▸ **WHAT NEEDS TO BE DONE**: Output the entries below exactly, from the first line to the line holding "intros Ha Hl.", both included.

▸ **DATA TO USE**:
Lemma iter_rendered_present (n : nat) (o : option MenuItem) :
  is_Some o -> is_Some (Nat.iter n rendered <$> o).
Proof. intros [x ->]. by eexists. Qed.

Lemma sendAction_rendered
    (this : ref) (a : Action) (l : list ref) (st : State) :
  applications st a = Some l ->
  Forall (fun r => is_Some (items st !! r)) l ->
  exists st' : State,
    sendAction linux this a st = (Throw TypeError_not_a_function, st') /\
    menus st' = menus st /\
    forall r : ref,
      items st' !! r = Nat.iter (occurrences r l) rendered <$> items st !! r.
Proof.
  intros Ha Hl. unfold sendAction. unfold bind at 1.
  destruct a as [i sq|m sq|m i sq]; cbn [applications] in Ha.
  - injection Ha as <-. apply Forall_cons in Hl as [[it Hi] _].
    unfold bind at 1. rewrite (updateCheckedInLinux_rendered st i it Hi).
    unfold ret at 1, bind at 1, debug at 1, bind at 1,
      JSON_stringify_action at 1.
    destruct (stringify_action_nonempty
      (set_debug_log (fun lg => lg ++ [LogSendAction (UpdateItem i sq)])
         (set_items (insert i (rendered it)) st)) (UpdateItem i sq))
      as [rest ->].
    unfold bind. rewrite writeLine_nonempty. eexists. split; [reflexivity|].
    cbn [menus items set_debug_log set_items]. split; [done|]. intros r.
    unfold occurrences. cbn [count_occ].
    destruct (Pos.eq_dec i r) as [->|Hne].
    + by rewrite lookup_insert_eq, Hi.
    + rewrite lookup_insert_ne by done. cbn. by destruct (items st !! r).
  - destruct (menus st !! m) as [mn|] eqn:Hm; [|done]. injection Ha as <-.
    unfold bind at 1.
    destruct (update_menu_items_rendered m mn st Hm Hl)
      as (st' & -> & Hms & Hs & Hi).
    unfold ret at 1, bind at 1, debug at 1, bind at 1,
      JSON_stringify_action at 1.
    destruct (stringify_action_nonempty
      (set_debug_log (fun lg => lg ++ [LogSendAction (UpdateMenu m sq)]) st')
      (UpdateMenu m sq)) as [rest ->].
    unfold bind. rewrite writeLine_nonempty. eexists. split; [reflexivity|].
    by cbn.
  - destruct (menus st !! m) as [mn|] eqn:Hm; [|done]. injection Ha as <-.
    apply Forall_app in Hl as [Hl Hi']. apply Forall_cons in Hi' as [Hi' _].
    unfold bind at 1.
    destruct (update_menu_items_rendered m mn st Hm Hl)
      as (st' & -> & Hms & Hs & Hi).
    unfold bind at 1.
    destruct (iter_rendered_present (occurrences i (menu_items mn)) _ Hi')
      as [it' Hit']. rewrite <- Hi in Hit'.
    rewrite (updateCheckedInLinux_rendered st' i it' Hit').
    unfold ret at 1, bind at 1, debug at 1, bind at 1,
      JSON_stringify_action at 1.
    destruct (stringify_action_nonempty
      (set_debug_log
         (fun lg => lg ++ [LogSendAction (UpdateMenuAndItem m i sq)])
         (set_items (insert i (rendered it')) st'))
      (UpdateMenuAndItem m i sq)) as [rest ->].
    unfold bind. rewrite writeLine_nonempty. eexists. split; [reflexivity|].
    cbn [menus items set_debug_log set_items]. split; [done|]. intros r.
    rewrite occurrences_app. unfold occurrences at 2. cbn [count_occ].
    destruct (Pos.eq_dec i r) as [->|Hne].
    + rewrite lookup_insert_eq. rewrite Hi in Hit'.
      destruct (items st !! r) as [it|]; [|done].
      cbn [fmap option_fmap option_map] in *.
      injection Hit' as <-. by rewrite Nat.add_1_r.
    + rewrite lookup_insert_ne by done. by rewrite Hi, Nat.add_0_r.
Qed.
Lemma elem_of_set_keys k v d k' : k' ∈ (set k v d).*1 ↔ k' = k ∨ k' ∈ d.*1.
Proof.
  induction d as [|[k0 v0] d IH]; simpl.
  - rewrite elem_of_cons, elem_of_nil. tauto.
  - destruct (decide (k0 = k)) as [->|Hne]; simpl.
    + rewrite !elem_of_cons. tauto.
    + rewrite !elem_of_cons, IH. tauto.
Qed.

Lemma elem_of_set_values k v d v' : v' ∈ (set k v d).*2 → v' = v ∨ v' ∈ d.*2.
Proof.
  induction d as [|[k0 v0] d IH]; simpl.
  - rewrite elem_of_cons, elem_of_nil. tauto.
  - destruct (decide (k0 = k)) as [->|Hne]; simpl.
    + rewrite !elem_of_cons. tauto.
    + rewrite !elem_of_cons. intros [->|Hin]; [tauto|].
      destruct (IH Hin); tauto.
Qed.

Lemma set_keys_NoDup k v d : NoDup d.*1 → NoDup (set k v d).*1.
Proof.
  induction d as [|[k0 v0] d IH]; simpl.
  - intros _. apply NoDup_singleton.
  - rewrite NoDup_cons. intros [Hk0 Hd].
    destruct (decide (k0 = k)) as [->|Hne]; simpl.
    + by apply NoDup_cons.
    + apply NoDup_cons. split; [|by apply IH].
      rewrite elem_of_set_keys. intros [?|?]; done.
Qed.

Lemma set_values_NoDup k v d : NoDup d.*2 → v ∉ d.*2 → NoDup (set k v d).*2.
Proof.
  induction d as [|[k0 v0] d IH]; simpl.
  - intros _ _. apply NoDup_singleton.
  - rewrite NoDup_cons, not_elem_of_cons. intros [Hv0 Hd] [Hne Hv].
    destruct (decide (k0 = k)) as [->|Hk]; simpl.
    + by apply NoDup_cons.
    + apply NoDup_cons. split; [|by apply IH].
      intros [->|Hin]%elem_of_set_values; done.
Qed.

Lemma get_Some_elem_of d k v : NoDup d.*1 → get d k = Some v ↔ (k, v) ∈ d.
Proof.
  induction d as [|[k0 v0] d IH]; simpl.
  - intros _. rewrite elem_of_nil. done.
  - rewrite NoDup_cons, elem_of_cons. intros [Hk0 Hd].
    destruct (decide (k0 = k)) as [->|Hne].
    + split; [by intros [= ->]; left|].
      intros [[= ->]|Hin]; [done|].
      destruct Hk0. apply list_elem_of_fmap. by exists (k, v).
    + rewrite IH by done. split; [tauto|]. intros [[= -> ->]|?]; done.
Qed.

Lemma get_is_Some d k : is_Some (get d k) ↔ k ∈ d.*1.
Proof.
  induction d as [|[k0 v0] d IH]; simpl.
  - rewrite elem_of_nil. split; [by intros [? ?]|done].
  - rewrite elem_of_cons. destruct (decide (k0 = k)) as [->|Hne].
    + split; [by left|by eexists].
    + rewrite IH. split; [tauto|]. intros [?|?]; [congruence|done].
Qed.

End pydict_facts.

(** ** Attribute slots: the name determines family and number *)

Section slot_naming_facts.
Import Slot.

Local Notation no_r s := (∀ s1 s2 : string, s ≠ s1 +:+ String "r" s2).
(** * The 3D product viewer: model validation, complexity analysis,
      normalization and animation selection.

    A shallow embedding of the viewer logic of the catalog front end:
    - [ModelValidation]: utils/modelValidation.js,
    - [ProductViewer]: the viewer component (normalizeModel, handleModelLoad,
      handleScaleChange, handleAnimationChange),
    - [AnimationControls]: the step controls (handlePrevious, handleNext),
    - [AnimatedModel]: the load effect (center and fit) and the playback
      effect of components/AnimatedModel.js,
    - [SharedScene]: the scene object of a model, which the load effect
      writes and both components measure.

    JavaScript numbers are read as exact rationals ([Q]); counts are
    integers ([Z]).  [null] and [undefined] are [None].  React state is a
    record that every handler takes and returns.  What the rendering
    library and the platform compute ([Box3.setFromObject], [new URL]) is
    a section variable; [SharedScene] gives the measurement of a scene
    that the load effect has moved and scaled.  The [actions] of the
    animation hook are a plain object: a lookup by name also finds the
    members of [Object.prototype]. *)

From Stdlib Require Import Ascii String QArith Qround Qminmax.
From stdpp Require Import base list strings gmap.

▸ **ANSWER SPACE**:
Lemma iter_rendered_present (n : nat) (o : option MenuItem) :
  is_Some o -> is_Some (Nat.iter n rendered <$> o).
Proof. intros [x ->]. by eexists. Qed.

Lemma sendAction_rendered
    (this : ref) (a : Action) (l : list ref) (st : State) :
  applications st a = Some l ->
  Forall (fun r => is_Some (items st !! r)) l ->
  exists st' : State,
    sendAction linux this a st = (Throw TypeError_not_a_function, st') /\
    menus st' = menus st /\
    forall r : ref,
      items st' !! r = Nat.iter (occurrences r l) rendered <$> items st !! r.
Proof.
  intros Ha Hl. unfold sendAction. unfold bind at 1.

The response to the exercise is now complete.